La chaleur est presque insoutenable, j’ai un mal de crâne épouvantable, et ce sifflement dans mes oreilles… insupportable.

Je sens une lumière blanche, juste au-dessus de ma tête, qui me frappe le front. Malgré mes yeux fermés, elle tente inlassablement d’y pénétrer.

Je passe ma langue sur mes lèvres, elles sont salées et du sable pénètre dans ma bouche.

Je fais bouger légèrement mes mains, je sens aussi du sable, brulant, glisser entre mes doigts.

Je reste là, allongé.
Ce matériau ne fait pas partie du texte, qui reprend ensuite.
Lemma Write_cons t b p : Write runeWidth t (b :: p) = feed runeWidth t b ≫= λ t, Write runeWidth t p.
Proof. exact (Write_app t [b] p). Qed.

Lemma params_feed t ps cur :
  Forall (λ b, in_range 0x40 0x7E b = false) ps → (length cur + length ps ≤ maxParams)%nat →
  Write runeWidth (parsed t cur) ps = Some (parsed t (cur ++ ps)).
Proof.
  intros H. revert cur. induction H as [|b ps Hb _ IH]; intros cur Hl; [by rewrite app_nil_r|]. rewrite Write_cons.
  unfold feed. change (t_st (parsed t cur)) with stCSI. cbv iota. unfold csi. rewrite Hb. change (t_params (parsed t cur)) with cur. cbn [length] in Hl.
  destruct (Nat.ltb_spec (length cur) maxParams); [|lia]. cbn [mbind option_bind].
  change ((parsed t cur){{ t_params := cur ++ [b] }}) with (parsed t (cur ++ [b])).
  rewrite IH by (rewrite length_app; cbn [length]; lia). by rewrite <-app_assoc.
Qed.

Lemma csi_feed t ps f :
  t_st t = stGround → Forall (λ b, in_range 0x40 0x7E b = false) ps → (length ps ≤ maxParams)%nat → in_range 0x40 0x7E f = true →
  Write runeWidth t ([0x1B; 0x5B] ++ ps ++ [f]) = dispatchCSI (parsed t ps) f ≫= λ u, Some (u{{ t_st := stGround }}).
Proof.
  intros Hst Hps Hl Hf. cbn [app]. rewrite Write_cons. unfold feed at 1. rewrite Hst. cbn [ground N.eqb Pos.eqb mbind option_bind]. rewrite Write_cons.
  change (feed runeWidth (t{{ t_utf8buf := [] }}{{ t_st := stEsc }}) 0x5B) with (Some (parsed t [])). cbn [mbind option_bind].
  rewrite Write_app, params_feed by done. cbn [mbind option_bind app]. rewrite Write_cons. unfold feed. change (t_st (parsed t ps)) with stCSI. cbv iota.
  unfold csi. rewrite Hf. by destruct (dispatchCSI (parsed t ps) f).
Qed.

(** ** A terminal ready to be painted *)

(** What the paint does not change: the size, the screen it is on, the cursor's
    visibility, the title, the program's status and the autowrap mode. *)
Record conf := mkConf {
  cf_cols : Z; cf_rows : Z; cf_alt : bool; cf_vis : bool; cf_title : list N; cf_program : ProgramStatus; cf_autowrap : bool }.
Definition conf_of (t : Terminal) : conf :=
  mkConf (t_cols t) (t_rows t) (t_altActive t) (t_cursorVis t) (t_title t) (t_program t) (t_autowrap t).

(** Between sequences, with origin mode off and no hyperlink open. *)
Record canvas (c : conf) (t : Terminal) : Prop := mk_canvas {
  ca_wf : wf t;
  ca_conf : conf_of t = c;
  ca_st : t_st t = stGround;
  ca_buf : t_utf8buf t = [];
  ca_origin : t_originMode t = false;
  ca_pending : t_pendingWrap t = false;
  ca_link : p_link (t_pen t) = 0 }.

Context (HrW : ∀ r, (runeWidth r ≤ 2)%nat).

Lemma Write_wf t p u : wf t → Write runeWidth t p = Some u → wf u.
Proof. intros H E. destruct (Write_good runeWidth HrW t p H) as (u' & E' & Hu). congruence. Qed.

Lemma canvas_sgr c t p :
  canvas c t → style_ok p = true → p_link p = 0 →
  ∃ u, Write runeWidth t (sgr_text p) = Some u ∧ canvas c u ∧ t_x u = t_x t ∧ t_y u = t_y t ∧ scr u = scr t ∧ t_pen u = p.
Proof.
  intros [Hwf Hc Hst Hbuf Ho Hp Hl] Hs Hlp. destruct (pen_codes_fit p Hs) as [Hlen Hn].
  assert (Write runeWidth t (sgr_text p) = Some ((sgr (parsed t (Itoa 0 ++ render (pen_codes p))) (mkParams 0 ((0%Z, false) :: as_vals (pen_codes p)))){{ t_st := stGround }})) as E.
  { rewrite sgr_text_render, csi_feed; [|done|apply Forall_app_2; [by repeat constructor|by apply render_bytes]|done|done].
    unfold dispatchCSI. change (t_params (parsed t ?l)) with l. by rewrite (parse_render 0 (pen_codes p)). }
  assert (sgr_pen (mkParams 0 ((0%Z, false) :: as_vals (pen_codes p))) (t_pen t) = p) as Epen.
  { unfold sgr_pen. rewrite bool_decide_eq_false_2 by done. etrans; [exact (sgr_from_list _ 0 [] _ _)|].
    etrans; [apply (reads_pen p (t_pen t) Hs)|]. rewrite Hl. destruct p; cbn in Hlp; by subst. }
  eexists. split; [exact E|]. split; [constructor; try done|split_and!; try done].
  - by eapply Write_wf.
  - etrans; [|exact Hlp]. f_equal. exact Epen.
Qed.

(** Cursor addressing, and the erasing of a row from its first column. *)
Lemma clamp_in t :
  t_originMode t = false → (0 ≤ t_x t < t_cols t)%Z → (0 ≤ t_y t < t_rows t)%Z → clampToRegion t = t{{ t_x := t_x t }}{{ t_y := t_y t }}.
Proof.
  intros Ho Hx Hy. unfold clampToRegion. rewrite Ho. destruct (Z.ltb_spec (t_x t) 0), (Z.leb_spec (t_cols t) (t_x t)), (Z.ltb_spec (t_y t) 0); try lia.
  by destruct (Z.ltb_spec (t_rows t - 1) (t_y t)); [lia|].
Qed.

Lemma int64_id z : (0 ≤ z < 2 ^ 63)%Z → int64 z = z.
Proof. intros H. unfold int64. rewrite Z.mod_small by lia. lia. Qed.

(** The parameters of a cursor address. *)
Definition cup_params (row col : N) : list N := Itoa row ++ render [(col, false)].
(** *** The call returns under every schedule *)

Lemma worker_enabled j s w :
  pool s !! j = Some w → w ≠ WDone → closed s = true ∨ jobs s ≠ [] →
  is_Some (step_worker j s).
Proof.
  intros Hj Hw Hq. unfold ParallelTransform.step_worker. rewrite Hj.
  destruct w as [|job|idx res|]; [| | |done].
  - destruct (jobs s); [|eauto]. destruct Hq as [->|?]; [eauto|done].
  - destruct (f (item job)) as [res [e|]]; [destruct (stopOnError opts)|]; eauto.
  - eauto.
Qed.

Lemma pool_progress s : inv s → ¬ returned s → ∃ c s', step c s = Some s'.
Proof.
  intros [_ _ _ Hmain] Hret. unfold ParallelTransform.returned in Hret.
  destruct (main s) as [i|k| |out err] eqn:Hm; [| | |done].
  - exists CMain. simpl. unfold ParallelTransform.step_main. rewrite Hm.
    destruct (i <? nworkers); eauto.
  - exists CMain. simpl. unfold ParallelTransform.step_main. rewrite Hm.
    destruct (v !! k); eauto.
  - destruct (forallb ParallelTransform.is_done (pool s)) eqn:Hall.
    + exists CMain. simpl. unfold ParallelTransform.step_main. rewrite Hm, Hall. eauto.
    + apply forallb_false_lookup in Hall as (j & w & Hj & Hw).
      destruct (worker_enabled j s w) as [s' Hs']; [done|by intros ->| |].
      * left. destruct Hmain as [_ _ _ _ Hclosed _ _ _ _]. by rewrite Hm in Hclosed.
      * exists (CWorker j), s'. done.
Qed.

Lemma pool_completes s :
  inv s → ∃ sched s', run sched s = Some s' ∧ returned s'.
Proof.
  remember (cost s) as n eqn:Hn. revert s Hn.
  induction (lt_wf n) as [n _ IH]. intros s -> Hinv.
  destruct (main s) as [i|k| |out err] eqn:Hm.
  4:{ exists [], s. split; [done|]. unfold ParallelTransform.returned. by rewrite Hm. }
  all: destruct (pool_progress s Hinv) as (c & s1 & Hc);
         [unfold ParallelTransform.returned; rewrite Hm; tauto|];
       destruct (IH (cost s1) (pool_step_cost _ _ _ Hc) s1 eq_refl
                    (pool_inv_step _ _ _ Hinv Hc)) as (sched & s' & Hrun & Hret);
       exists (c :: sched), s'; simpl; rewrite Hc; done.
Qed.

(** *** At most [nworkers] invocations at a time *)

Lemma pool_inflight_bound s : inv s → ParallelTransform.inflight s ≤ nworkers.
Proof.
  intros [_ _ Hbound _]. unfold ParallelTransform.inflight.
  etrans; [|exact Hbound]. apply sum_list_le_length.
  intros w. by destruct (ParallelTransform.in_call w); simpl; lia.
Qed.

End Facts.
End TransformFacts.

(** ** ParallelReduce *)

Module ReduceFacts.
Import ParallelReduce.

Section Facts.
Context {T Err : Type}.
Variable zero : T.
Variable numCPU : Z.
Variable v : list T.
Variable f : T → T → T * option Err.
Variable opts : Options.

(** [runtime.NumCPU()] is at least one. *)
Hypothesis host : (1 ≤ numCPU)%Z.

Local Abbreviation nworkers := (ParallelReduce.nworkers numCPU opts).
Local Abbreviation step := (ParallelReduce.step zero numCPU f opts).
Local Abbreviation step_main := (ParallelReduce.step_main zero numCPU opts).
Local Abbreviation step_go := (ParallelReduce.step_go f).
Local Abbreviation run := (ParallelReduce.run zero numCPU f opts).
Local Abbreviation init := (ParallelReduce.init zero v).
Local Abbreviation inv := (ParallelReduce.inv numCPU f opts).
Local Abbreviation in_round := (ParallelReduce.in_round numCPU f opts).
Local Abbreviation go_ok := (ParallelReduce.go_ok f).
Local Abbreviation op := (ParallelReduce.op f).

Lemma rounds_nworkers_pos : 1 ≤ nworkers.
Proof.
  unfold ParallelReduce.nworkers, effectiveWorkers.
  destruct (Z.leb_spec (workers opts) 0); lia.
Qed.

(** *** Schedules *)

Lemma rounds_run_ind (P : state → Prop) s0 :
  P s0 →
  (∀ c s s', P s → step c s = Some s' → P s') →
  ∀ sched s, run sched s0 = Some s → P s.
Proof.
  intros H0 Hstep sched. revert s0 H0.
  induction sched as [|c sched IH]; intros s0 H0 s; simpl.
  - intros [= <-]. done.
  - destruct (step c s0) as [s1|] eqn:Hc; [|done].
    apply IH. by eapply Hstep.
Qed.

(** *** Every step uses up some of the cost *)

Lemma half_le m : 20 * ((m + 1) / 2) ≤ 10 * m + 10.
Proof.
  pose proof (Nat.div_mod_eq (m + 1) 2).
  pose proof (Nat.mod_upper_bound (m + 1) 2). lia.
Qed.
(** The two dictionaries after the descriptor loop. *)
Definition collect_opinions (data : list DescriptorJSON)
  : dict Z FBThreatExchangeOpinion * dict Z SignalOpinionCategory :=
  fold_left descriptor_step data ([], []).

(** [explicit_opinions] after the implicit opinions have been folded in. *)
Definition all_opinions (data : list DescriptorJSON) : dict Z FBThreatExchangeOpinion :=
  let '(explicit_opinions, implicit_opinions) := collect_opinions data in
  fold_left implicit_step implicit_opinions explicit_opinions.

Definition from_threatexchange_json (te_json : ThreatUpdateJSON)
  : option FBThreatExchangeIndicatorRecord :=
  if should_delete te_json then None
  else
    let explicit_opinions := all_opinions (descriptors_data te_json) in
    match explicit_opinions with
    | [] => None
    | _ => Some (IndicatorRecord (dict_values explicit_opinions))
    end.

(** ** The object store of indicator records *)

(** A location of the store. *)
Abbreviation loc := nat (only parsing).

(** [h !! l] is the opinion list of the record object at location [l]. *)
Abbreviation heap := (list (list FBThreatExchangeOpinion)) (only parsing).

Definition opinions_at (h : heap) (l : loc) : list FBThreatExchangeOpinion :=
  default [] (h !! l).

(** [FBThreatExchangeIndicatorRecord(ops)]: a new object. *)
Definition alloc (h : heap) (ops : list FBThreatExchangeOpinion) : heap * loc :=
  (h ++ [ops], length h).

(** [self.merge(other)]: [self.opinions.extend(other.opinions)], in place. *)
Definition merge (h : heap) (self other : loc) : heap :=
  <[self := opinions_at h self ++ opinions_at h other]> h.

(** ** Signal types and the type/tag resolver *)

(** The three shapes of [INDICATOR_TYPE]: a string, a set of strings, or a
    dict from type to optional tag. *)
Inductive IndicatorTypeDecl :=
  | DeclStr (type_ : string)
  | DeclSet (types : list string)
  | DeclDict (types : list (string * option string)).

(** A signal type class.  Classes are dictionary keys by identity, which
    [st_id] stands for.  [INDICATOR_TYPE] is [None] for a class that is not a
    subclass of [HasFbThreatExchangeIndicatorType]; the normalizer is the
    class's own. *)
Record SignalType := {
  st_id : nat;
  INDICATOR_TYPE : option IndicatorTypeDecl;
  normalize_fb_threatexchange_indicator : string → string → option string → string;
}.

Definition TypeMapping := dict string (dict (option string) (list SignalType)).

(** The [types] dict of one signal type. *)
Definition declared_types (decl : IndicatorTypeDecl) : dict string (option string) :=
  match decl with
  | DeclStr type_ => [(type_, None)]
  | DeclSet types => dict_of_items ((λ tag, (tag, None)) <$> types)
  | DeclDict types => dict_of_items types
  end.

(** [ret[type_][tag].append(st)] on the nested defaultdict. *)
Definition mapping_append (st : SignalType) (ret : TypeMapping)
    (item : string * option string) : TypeMapping :=
  let inner := default [] (dict_get item.1 ret) in
  let sts := default [] (dict_get item.2 inner) in
  dict_set item.1 (dict_set item.2 (sts ++ [st]) inner) ret.

Definition _make_indicator_type_mapping (supported_signal_types : list SignalType)
  : TypeMapping :=
  fold_left
    (λ ret st,
       match INDICATOR_TYPE st with
       | None => ret
       | Some types => fold_left (mapping_append st) (declared_types types) ret
       end)
    supported_signal_types [].

(** [any(tag in potential_signal_type for opinion in opinions for tag in opinion.tags)] *)
Definition any_tag_declared (potential_signal_type : dict (option string) (list SignalType))
    (ops : list FBThreatExchangeOpinion) : bool :=
  existsb (λ opinion,
             existsb (λ tag, dict_contains (Some tag) potential_signal_type)
                     (tags opinion))
          ops.

Definition _indicator_applies (u : ThreatUpdateJSON) (type_mapping : TypeMapping)
  : option FBThreatExchangeIndicatorRecord :=
  match dict_get (threat_type u) type_mapping with
  | None => None
  | Some potential_signal_type =>
      match from_threatexchange_json u with
      | None => None
      | Some indicator =>
          if dict_contains None potential_signal_type then Some indicator
          else if any_tag_declared potential_signal_type (opinions indicator)
               then Some indicator
               else None
      end
  end.

(** ** The exchange API object and the delta fetch loop *)

Inductive exn :=
  | NotImplementedError
  | Exception (msg : string).

Definition result (A : Type) : Type := exn + A.

Record FBThreatExchangeCollabConfig := CollabConfig {
  privacy_group : Z;
}.

(** The Graph API client.  [get_threat_updates privacy_group start_time
    page_size] is the cursor: the pages of decoded updates it yields. *)
Record ThreatExchangeAPI := {
  app_id : Z;
  get_threat_updates : Z → option Z → Z → list (list ThreatUpdateJSON);
}.

Record FBThreatExchangeSignalExchangeAPI := {
  _api : option ThreatExchangeAPI;
}.

Definition api (self : FBThreatExchangeSignalExchangeAPI) : result ThreatExchangeAPI :=
  match _api self with
  | None => inl (Exception "App Developer token not configured.")
  | Some a => inr a
  end.

Definition ThreatExchangeDelta : Type :=
  dict (string * string) (option FBThreatExchangeIndicatorRecord)
  * FBThreatExchangeCheckpoint.
Lemma one_to_one_lost (w : World) (b : beam) (v : vehicle) :
  one_to_one w ->
  serving_node w !! b = Some v ->
  one_to_one (mkWorld (delete b (serving_node w)) (delete v (associated_bs w))).
Proof.
  intros H Hb b' v'. simpl.
  destruct (decide (b = b')) as [<-|Hne].
  - rewrite lookup_delete_eq. split; [discriminate|].
    destruct (decide (v = v')) as [<-|Hnv].
    + rewrite lookup_delete_eq. discriminate.
    + rewrite lookup_delete_ne by assumption. intros Hv'.
      apply H in Hv'. congruence.
  - rewrite lookup_delete_ne by assumption.
    destruct (decide (v = v')) as [<-|Hnv].
    + rewrite lookup_delete_eq. split; [|discriminate].
      intros Hb'. apply H in Hb, Hb'. congruence.
    + rewrite lookup_delete_ne by assumption. apply H.
Qed.

Lemma one_to_one_connect (w : World) (b : beam) (v : vehicle) :
  one_to_one w ->
  serving_node w !! b = None ->
  associated_bs w !! v = None ->
  one_to_one (connect_vehicle b v w).
Proof.
  intros H Hb Hv b' v'. unfold connect_vehicle, connect_bs. simpl.
  destruct (decide (b = b')) as [<-|Hne].
  - rewrite lookup_insert_eq.
    destruct (decide (v = v')) as [<-|Hnv].
    + rewrite lookup_insert_eq. split; reflexivity.
    + rewrite lookup_insert_ne by assumption. split.
      * intros [= ->]. contradiction.
      * intros Hv'. apply H in Hv'. congruence.
  - rewrite lookup_insert_ne by assumption.
    destruct (decide (v = v')) as [<-|Hnv].
    + rewrite lookup_insert_eq. split.
      * intros Hb'. apply H in Hb'. congruence.
      * intros [= ->]. contradiction.
    + rewrite lookup_insert_ne by assumption. apply H.
Qed.
(** With the weekly frequency, [run] over a range that is not empty raises
    [TypeError] on its first date. *)
Lemma run_weekly_raises {num : Type} `{PyNum num}
      (calculate_trades : Portfolio.t num -> Dict.t num -> Dict.t num -> date ->
                          outcome (list (Trade.t num)))
      (get_holdings_value : Portfolio.t num -> Dict.t num -> outcome (Dict.t num))
      (prices : list (PriceRow.t num)) (target_weights : Dict.t num)
      (config : BacktestConfig.t num) :
  BacktestConfig.rebalance_frequency config = "weekly" ->
  date_range (BacktestConfig.start_date config) (BacktestConfig.end_date config) <> [] ->
  Backtester.run calculate_trades get_holdings_value prices target_weights config
    = Raise TypeError.
Proof.
  intros Hfreq Hdates. unfold Backtester.run.
  destruct (date_range _ _) as [|d0 dates]; [congruence|].
  cbn [Backtester.run_loop]. unfold Backtester.run_date.
  rewrite Hfreq. reflexivity.
Qed.

(* ================================================================= *)
(** * Further properties of the ledger *)

Section DictMore.
Variable V : Type.
Implicit Types (d : Dict.t V) (k : string) (v : V).

Lemma dict_get_del_other d k k' :
  k <> k' -> Dict.get k' (Dict.del k d) = Dict.get k' d.
Proof.
  intros Hne. induction d as [|[k0 v0] d IH]; simpl; [reflexivity|].
  destruct (String.eqb_spec k k0) as [->|Hk]; simpl.
  - destruct (String.eqb_spec k' k0); congruence.
  - destruct (String.eqb_spec k' k0); auto.
Qed.

Lemma dict_del_set_absent d k v :
  Dict.get k d = None -> Dict.del k (Dict.set k v d) = d.
Proof.
  induction d as [|[k0 v0] d IH]; simpl.
  - now rewrite String.eqb_refl.
  - destruct (String.eqb_spec k k0) as [->|Hk]; [discriminate|].
    intros E. simpl. destruct (String.eqb_spec k k0); [congruence|].
    now rewrite IH.
Qed.
End DictMore.

Section LedgerMore.
Context {num : Type} `{PyNum num}.
Implicit Types (t : string) (s price : num) (d : date).

(** A [buy] that raises has not touched the positions. *)
Lemma buy_raise_positions (p p' : Portfolio.t num) t s price d e :
  Portfolio.buy p t s price d = (p', Raise e) ->
  Portfolio.positions p' = Portfolio.positions p.
Proof.
  unfold Portfolio.buy.
  destruct (ngtb (nmul s price) (Portfolio.cash p)); [now intros [= <-]|].
  cbn [Portfolio.positions Portfolio.cash].
  destruct (Dict.get t (Portfolio.positions p)) as [existing|]; [|discriminate].
  destruct (pydiv _ _); [discriminate|]. now intros [= <-].
Qed.
(** * chrono-lab: the load generator [src/app/loadgen.py]

    A shallow embedding of [do_request] and of the scheduling loop, the
    statistics fold and the report of [main], followed by the properties
    of the specification that concern them.

    - Python [float] is IEEE 754 binary64, through the executable
      operations of [SpecFloat] at precision 53.
    - [Counter] objects are finite maps ([gmap]) from keys to [nat].
    - The try/except blocks live in a small state-and-exception monad
      over the statistics: what was written before a [raise] stays written.
    - The timing of the run (which futures complete within a second, when
      the deadline passes, when the operator interrupts) is the
      environment's choice: [main] is a transition function driven by
      events, and a run is a list of events. *)

From Stdlib Require Import ZArith Ascii SpecFloat Sorted.
From stdpp Require Import gmap strings list fin_maps pretty sorting.

(** ** Python floats *)

Module PyFloat.

Definition prec : Z := 53.
Definition emax : Z := 1024.

Definition float : Type := spec_float.

(** [float(n)] for an [int] (no [OverflowError] below [2^1024]). *)
Definition of_int (n : Z) : float := binary_normalize prec emax n 0 false.

Definition mul : float → float → float := SFmul prec emax.
Definition div : float → float → float := SFdiv prec emax.
Definition sub : float → float → float := SFsub prec emax.
Definition ltb : float → float → bool := SFltb.
Definition leb : float → float → bool := SFleb.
Ma tête me fait souffrir atrocement, je ne ressens rien sur le reste de mon corps.

Je sais pourquoi je ne veux pas ouvrir les yeux : parce qu'à ce momen-là, je vais me rappeler, et je sens que je n’en ai aucune envie.

Puis j'entends un grésillement…

Ce bruit là n’est pas dans ma tête, je crois que j’entends une radio crachoter, je n’en suis pas certain.

Les paupières toujours fermées, je tends mon bras vers la source du bruit, sur ma droite, et je sens une main.

Un nom me vient à l’esprit : Céline, ma femme ? Je n’en suis pas certain non plus. Je ne pense pas que ce soit elle à mes côtés, la main est trop rugueuse cela doit être celle d'un homme. Mais le souvenir de ce prénom et sentir cette présence à côté de moi me donne un peu de courage.

Je décide d’ouvrir les yeux.

Alors je vois cette main, c’est bien celle d’un homme. Mon regard se dirige vers le bras, les épaules, puis son visage, tourné vers moi :

Alex !

Je ne sais pas encore pourquoi je le connais, il est allongé sur le flanc, et je n’arrive pas à comprendre ce qui cloche.

J’essaie de me relever légèrement, une douleur fulgurante au niveau de ma hanche me cloue au sol. Avec la main droite, je tente de le secouer pour le réveiller,

— Alex !

Le corps d’Alex bascule sur le dos. J’ai du mal à appréhender ce que je vois, jusqu’à ce que mon cerveau admette enfin ce que mes yeux voulaient lui montrer : toute la partie gauche du corps d’Alex est carbonisée, il lui manque le bras et la jambe gauche. Les plaies béantes sont calcinées, il ne saigne même pas.

— Putain, PUTAIN ! c’est quoi ce merdier !

Je savais qu’il ne fallait pas que j’ouvre les yeux !

A nouveau j’entends le grésillement. Je porte mon regard au-delà du corps d’Alex et vois un talkie enfoncé à moitié dans le sable. Cette fois, je distingue une voix :

« Delta Fox Charlie, répondez, où êtes-vous ? »

Delta Fox Charlie….

Tout me revient soudain… dans un éclair :

Le Sahel, Le V.A.B.*, le retour de mission antiterroriste menée à la perfection, les rires d’Alex, mon coéquipier, qui conduit l’engin, puis l’éclair, l’explosion, les cris… puis plus rien.

Mon cerveau se remet à mouliner en mode combat. On a été touché par un tir de roquette, ils ne doivent pas être Loin, il me faut une arme. Où est le V.A.B. ?

Toujours allongé, je relève la tête vers le haut, au-dessus de la dune, il est là… Une fumée noire sort du capot du véhicule. Le pare-brise est explosé et la cabine de pilotage éventrée. On a été éjectés. Où se trouve le reste du convoi ?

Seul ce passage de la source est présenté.